確かに鳩子のいうように、笑ってる場合じゃない。自分に合うBRVを見つけないと、これからの実技の授業が受けられなくなる。
もし仮にそうなったら、せっかく奨学金で通えるようになった明蘭学園を留年という可能性も出てくるかもしれない。それはまずい。非常にまずい。
しかも、ちゃんと三年たったら、島に戻ると小世美と約束をしたのだ。小世美との約束を破るわけにはいかない。
「どうすればいい?」
「あたしに聞かないでよ」
隣にいた根津に助け舟を求めたが、あっさり跳ね返されてしまった。
「本当に、あんたCランクなわけ?」
「本当だよ!嘘なんてついてない」
根津からの疑いの視線を受け、狼は自分のIDカードを突き出して見せる。
突き出されたカードを、根津と鳩子、それと名莉が目を向ける。
「んまぁ、確かにCね」
「威張って見せれるランクでもないけどね」
狼のIDを見つめ、鳩子と根津が渇いた笑意を漏らした。
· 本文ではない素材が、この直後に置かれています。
(** X4.  If every page of a successful [list_file_names] call holds at least
    one entry, the call issues at most max(1, cap) page requests. *)
Theorem list_file_names_request_count (T : Transport) fuel bid start cap pre del
    (s : Client) fs s' :
  list_file_names T fuel bid start cap pre del s = (Ok fs, s') ->
  exists reqs ps,
    trace s' = trace s ++ map CallListFileNames reqs
    /\ pages_of T (trace s) reqs = Some ps
    /\ (Forall (fun p => files p <> []) ps ->
        Z.of_nat (List.length reqs) <= Z.max 1 (initial_cap cap)).
Proof.
  intros Hrun.
  pose proof (lfn_loop_trace T fuel bid pre del (initial_cap cap) [] start
                (first_page_size cap) 0 s) as [reqs Htr].
  rewrite <- list_file_names_unfold, Hrun in Htr. simpl in Htr.
  rewrite list_file_names_unfold in Hrun.
  destruct (lfn_loop_concat T fuel bid pre del _ _ _ _ _ s fs s' reqs Hrun Htr) as [ps [Hps _]].
  exists reqs, ps. split; [exact Htr|split; [exact Hps|]].
  intros Hne.
  destruct (Nat.le_gt_cases (List.length reqs) 1) as [Hle|Hgt]; [lia|].
  destruct (nth_error reqs (List.length reqs - 1)) as [r|] eqn:Hr;
    [|apply nth_error_None in Hr; lia].
  replace (List.length reqs - 1)%nat with (S (List.length reqs - 2)) in Hr by lia.
  pose proof (pages_of_firstn T _ _ _ (S (List.length reqs - 2)) Hps) as Hps'.
  destruct (lfn_loop_later_requests T fuel bid pre del _ [] start _ 0 s _ s' reqs
              Hrun Htr ltac:(simpl; lia) _ r _ Hr Hps') as [Ha _].
  rewrite app_nil_l in Ha.
  pose proof (nonempty_pages_length _ (Forall_firstn_pages _ (S (List.length reqs - 2)) ps Hne))
    as Hlen.
  rewrite length_firstn, (pages_of_length T _ _ _ Hps) in Hlen.
  lia.
Qed.

Lemma list_file_names_request_count_witness :
  exists reqs ps,
    trace (snd (list_file_names (paged_store 1 store5 []) 10 "bkt" None (Some 3) None None
                  (new_client None)))
      = trace (new_client None) ++ map CallListFileNames reqs
    /\ pages_of (paged_store 1 store5 []) (trace (new_client None)) reqs = Some ps
    /\ (Forall (fun p => files p <> []) ps ->
        Z.of_nat (List.length reqs) <= Z.max 1 (initial_cap (Some 3))).
Proof.
  apply (list_file_names_request_count (paged_store 1 store5 []) 10 "bkt" None (Some 3)
           None None (new_client None) [fe "a"; fe "b"]).
  vm_compute. reflexivity.
Defined.

(** X5.  With a cap of 0 or below, [list_file_names] issues exactly one
    request, forwarding the cap itself as the page size, and returns that
    page's entries (or raises its error). *)
Theorem list_file_names_nonpositive_cap (T : Transport) f bid start m pre del (s : Client) :
  m <= 0 ->
  list_file_names T (S f) bid start (Some m) pre del s
    = (match t_list_file_names T (trace s) (mkListReq bid start (Some m) pre del) with
       | inl e => Raise e
       | inr p => Ok (files p)
       end,
       mkClient (ensure_session (http_session s)) (bucket_list s)
                (trace s ++ [CallListFileNames (mkListReq bid start (Some m) pre del)])).
Proof.
  intros Hm. unfold list_file_names.
  replace (10000 <? m) with false by (symmetry; apply Z.ltb_ge; lia).
  simpl. unfold bind, http_list_file_names, http_call; simpl.
  destruct (t_list_file_names T (trace s) _) as [e|p]; [reflexivity|].
  destruct (m <=? _) eqn:E; [reflexivity|apply Z.leb_gt in E; lia].
Qed.

Lemma list_file_names_nonpositive_cap_witness :
  -5 <= 0 /\
  list_file_names (paged_store 1 store5 []) 3 "bkt" None (Some (-5)) None None
    (new_client None)
    = (Ok [fe "a"],
       mkClient (Some (mkSession false)) None [CallListFileNames (req_a (-5))]).
Proof.
  split; [lia|].
  rewrite (list_file_names_nonpositive_cap (paged_store 1 store5 []) 2 "bkt" None (-5)
             None None (new_client None) ltac:(lia)).
  reflexivity.
Defined.

(** ** Further properties of the resolver and of upload *)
そんな二人の態度のせいか、自分のランクが低いことに、恥ずかしさがこみ上げ、小刻みに震えるしかなかった。
そんな狼を、口元をニヤつかせ、鳩子と根津が顔を近づけてくる。
鼻先には、女子特有の甘い匂いが漂ってくる。狼はさっきとは違う意味で戸惑った。だが近づいてくる二人は気にせず、顔を前に出す様に距離を詰めてくる。
「ちょっと、何?」
耐え切れず、狼がそう叫ぶと
「「別に~」」
と二人は声を揃えて、からからかうような笑みと共に返事をしてきた。
後ろの方で名莉は、狼のIDカードを見つめたまま、狼の方は見ていない。
いや、例え見ていたとしても名莉が、狼の求めているような助け舟を出してくれるかは怪しい。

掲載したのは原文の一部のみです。